— Your goal —
Among the lines of the material below, count those holding "values". Report the number by itself.

○ ○ ○

(* ===== verification/MapSyntax.v ===== *)
(** * The map language shared by the frontends

    Affine regions, grid kernels, post maps and array programs describe a
    per-element computation with the same JSON nodes ([id], [op] and [view],
    [args] or [imm]); this file has the typed form of a node after its fields
    were checked, the arithmetic of the operations, and the interpreter loop the
    three [reference] functions share in [raveil/affine_fold.py],
    [raveil/mf01_grid.py] and [raveil/array_program.py]. *)

From S2P Require Import Prelude PyValue.

Inductive op := Add | Mul | Max | MaxI32 | ReluI32.
Inductive immop := AddImm | GeImm.

#[export] Instance op_eq_dec : EqDecision op.
Proof. solve_decision. Defined.
#[export] Instance immop_eq_dec : EqDecision immop.
Proof. solve_decision. Defined.

Inductive node :=
  | NLoad (id view : string)
  | NOp (id : string) (o : op) (args : list string)
  | NImm (id : string) (o : immop) (arg : string) (imm : Z).

#[export] Instance node_eq_dec : EqDecision node.
Proof. solve_decision. Defined.

Definition node_id (n : node) : string :=
  match n with NLoad i _ | NOp i _ _ | NImm i _ _ _ => i end.

(** [node.get("args", [])] *)
Definition node_args (n : node) : list string :=
  match n with NLoad _ _ => [] | NOp _ _ args => args | NImm _ _ a _ => [a] end.

Definition op_name (o : op) : string :=
  match o with Add => "add" | Mul => "mul" | Max => "max"
             | MaxI32 => "max_i32" | ReluI32 => "relu_i32" end.
Definition immop_name (o : immop) : string :=
  match o with AddImm => "add_imm" | GeImm => "ge_imm" end.

Definition op_arity (o : op) : nat := match o with ReluI32 => 1 | _ => 2 end.
Definition is_signed (o : op) : bool := match o with MaxI32 | ReluI32 => true | _ => false end.

(** A node of the unsigned machine. *)
Definition unsigned_node (n : node) : Prop :=
  match n with NOp _ o _ => is_signed o = false | _ => True end.

(** The JSON object of a node, as the compilers build it. *)
Definition node_val (n : node) : pyval :=
  match n with
  | NLoad i v => VDict [("id", VStr i); ("op", VStr "load"); ("view", VStr v)]
  | NOp i o args =>
      VDict [("id", VStr i); ("op", VStr (op_name o)); ("args", VList (map VStr args))]
  | NImm i o a imm =>
      VDict [("id", VStr i); ("op", VStr (immop_name o)); ("args", VList [VStr a]); ("imm", VInt imm)]
  end.

(** ** Arithmetic *)

(** [x if x < (1<<31) else x-(1<<32)] *)
Definition signed32 (x : Z) : Z := if x <? 2 ^ 31 then x else x - 2 ^ 32.

(** The value of an operation before masking. *)
Definition alu (o : op) (args : list Z) : res Z :=
  match o, args with
  | Add, [a; b] => Ok (a + b)
  | Mul, [a; b] => Ok (a * b)
  | Max, [a; b] => Ok (Z.max a b)
  | MaxI32, [a; b] => Ok (Z.max (signed32 a) (signed32 b))
  | ReluI32, [a] => Ok (Z.max 0 (signed32 a))
  | _, _ => Err IndexError
  end.

Definition alu_imm (o : immop) (a imm : Z) : Z :=
  match o with AddImm => a + imm | GeImm => if imm <=? a then 1 else 0 end.

(** ** The SSA interpreter *)

Abbreviation env := (gmap string Z).

(** [values[x]] *)
Definition env_get (e : env) (x : string) : res Z := from_option_err KeyError (e !! x).

Section eval.
(** The value a view reads at the current coordinates. *)
Variable load : string -> res Z.

Definition eval_word (e : env) (n : node) : res Z :=
  match n with
  | NLoad _ view => load view
  | NOp _ o args => let* a := traverse (env_get e) args in alu o a
  | NImm _ o arg imm => let* a := env_get e arg in Ok (alu_imm o a imm)
  end.

(** One iteration of [for node in nodes]: [values[id] = word & MASK]. *)
Definition eval_node (e : env) (n : node) : res env :=
  let* word := eval_word e n in Ok (<[node_id n := u32 word]> e).

Definition eval_nodes (nodes : list node) (result : string) : res Z :=
  let* e := foldM eval_node ∅ nodes in env_get e result.
End eval.

(** ** Well-scoped node lists *)

(** [nodes] are in dependency order with fresh identifiers over the names
    [seen], have the right arity, and load only from [views]. *)
Fixpoint well_scoped (views : string -> Prop) (seen : list string) (nodes : list node) : Prop :=
  match nodes with
  | [] => True
  | n :: rest =>
      (node_id n ∉ seen) /\ (forall a, a ∈ node_args n -> a ∈ seen) /\
      match n with
      | NLoad _ v => views v
      | NOp _ o args => length args = op_arity o
      | NImm _ _ _ imm => 0 <= imm < 2 ^ 22
      end /\ well_scoped views (seen ++ [node_id n]) rest
  end.

Definition words_env (e : env) : Prop := map_Forall (fun _ v => is_word v) e.

Lemma words_env_insert e i w : words_env e -> words_env (<[i := u32 w]> e).
Proof. intros He. apply map_Forall_insert_2; [apply u32_word|done]. Qed.

Lemma env_get_Ok e x v : env_get e x = Ok v <-> e !! x = Some v.
Proof. unfold env_get. destruct (e !! x); cbn; split; congruence. Qed.

Lemma alu_total o args : length args = op_arity o -> exists w, alu o args = Ok w.
Proof. destruct o, args as [|? [|? [|]]]; cbn; intros; try discriminate; eauto. Qed.

Lemma traverse_env_get e args :
  (forall a, a ∈ args -> is_Some (e !! a)) ->
  exists vs, traverse (env_get e) args = Ok vs /\ length vs = length args.
Proof.
  induction args as [|a args IH]; intros H; [by exists []|]. cbn.
  destruct (H a) as [v Hv]; [by constructor|].
  apply env_get_Ok in Hv as ->. cbn.
  destruct IH as (vs & -> & <-); [intros; apply H; by right|]. by exists (v :: vs).
Qed.

(** A well-scoped node list evaluates without error, to words. *)
Lemma foldM_eval_total (views : string -> Prop) load seen nodes e :
  (forall v, views v -> exists w, load v = Ok w) ->
  well_scoped views seen nodes ->
  (forall x, x ∈ seen -> is_Some (e !! x)) -> words_env e ->
  exists e', foldM (eval_node load) e nodes = Ok e' /\ words_env e' /\
    forall x, x ∈ seen ++ map node_id nodes -> is_Some (e' !! x).
Proof.
  intros Hload. revert seen e.
  induction nodes as [|n nodes IH]; intros seen e Hws Hseen He.
  { exists e. rewrite app_nil_r. auto. }
  destruct Hws as (_ & Hargs & Hn & Hws). cbn [foldM map].
  assert (exists w, eval_word load e n = Ok w) as [w Hw].
  { destruct n as [i v|i o args|i o a imm]; cbn in *.
    - by apply Hload.
    - destruct (traverse_env_get e args) as (vs & -> & Hl); [auto|].
      cbn. apply alu_total. congruence.
    - destruct (Hseen a) as [x Hx]; [apply Hargs; set_solver|].
      apply env_get_Ok in Hx as ->. cbn. eauto. }
  assert (eval_node load e n = Ok (<[node_id n := u32 w]> e)) as ->.
  { unfold eval_node. by rewrite Hw. }
  cbn [bind].
  destruct (IH (seen ++ [node_id n]) (<[node_id n := u32 w]> e)) as (e' & -> & He' & Hin);
    [done| |by apply words_env_insert|].
  - intros x [Hx| ->%list_elem_of_singleton]%elem_of_app; [|by rewrite lookup_insert_eq].
    destruct (decide (x = node_id n)) as [->|]; [by rewrite lookup_insert_eq|].
    rewrite lookup_insert_ne by done. auto.
  - exists e'. split; [done|]. split; [done|]. intros x. rewrite cons_middle, app_assoc. apply Hin.
Qed.

Lemma eval_nodes_total (views : string -> Prop) load nodes result :
  (forall v, views v -> exists w, load v = Ok w) ->
  well_scoped views [] nodes -> result ∈ map node_id nodes ->
  exists w, eval_nodes load nodes result = Ok w /\ is_word w.
Proof.
  intros Hload Hws Hr.
  destruct (foldM_eval_total views load [] nodes ∅) as (e & He & Hw & Hin);
    [done|done|by intros ? ?%elem_of_nil|apply map_Forall_empty|].
  unfold eval_nodes. rewrite He. cbn.
  destruct (Hin result) as [w Hw']; [done|].
  exists w. split; [by apply env_get_Ok|]. by eapply Hw.
Qed.

(** Evaluation depends on the loads only through the loaded views. *)
Lemma foldM_eval_ext (views : string -> Prop) load load' seen nodes e :
  (forall v, views v -> load v = load' v) ->
  well_scoped views seen nodes ->
  foldM (eval_node load) e nodes = foldM (eval_node load') e nodes.
Proof.
  intros Hext. revert seen e. induction nodes as [|n nodes IH]; intros seen e Hws; [done|].
  destruct Hws as (_ & _ & Hn & Hws). cbn [foldM].
  assert (eval_node load e n = eval_node load' e n) as ->.
  { unfold eval_node. destruct n; cbn; [by rewrite Hext|done|done]. }
  destruct (eval_node load' e n); cbn; [|done]. eapply IH, Hws.
Qed.

Lemma eval_nodes_ext (views : string -> Prop) load load' nodes result :
  (forall v, views v -> load v = load' v) -> well_scoped views [] nodes ->
  eval_nodes load nodes result = eval_nodes load' nodes result.
Proof.
  intros Hext Hws. unfold eval_nodes. by erewrite foldM_eval_ext.
Qed.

○ ○ ○

— Written answer —
2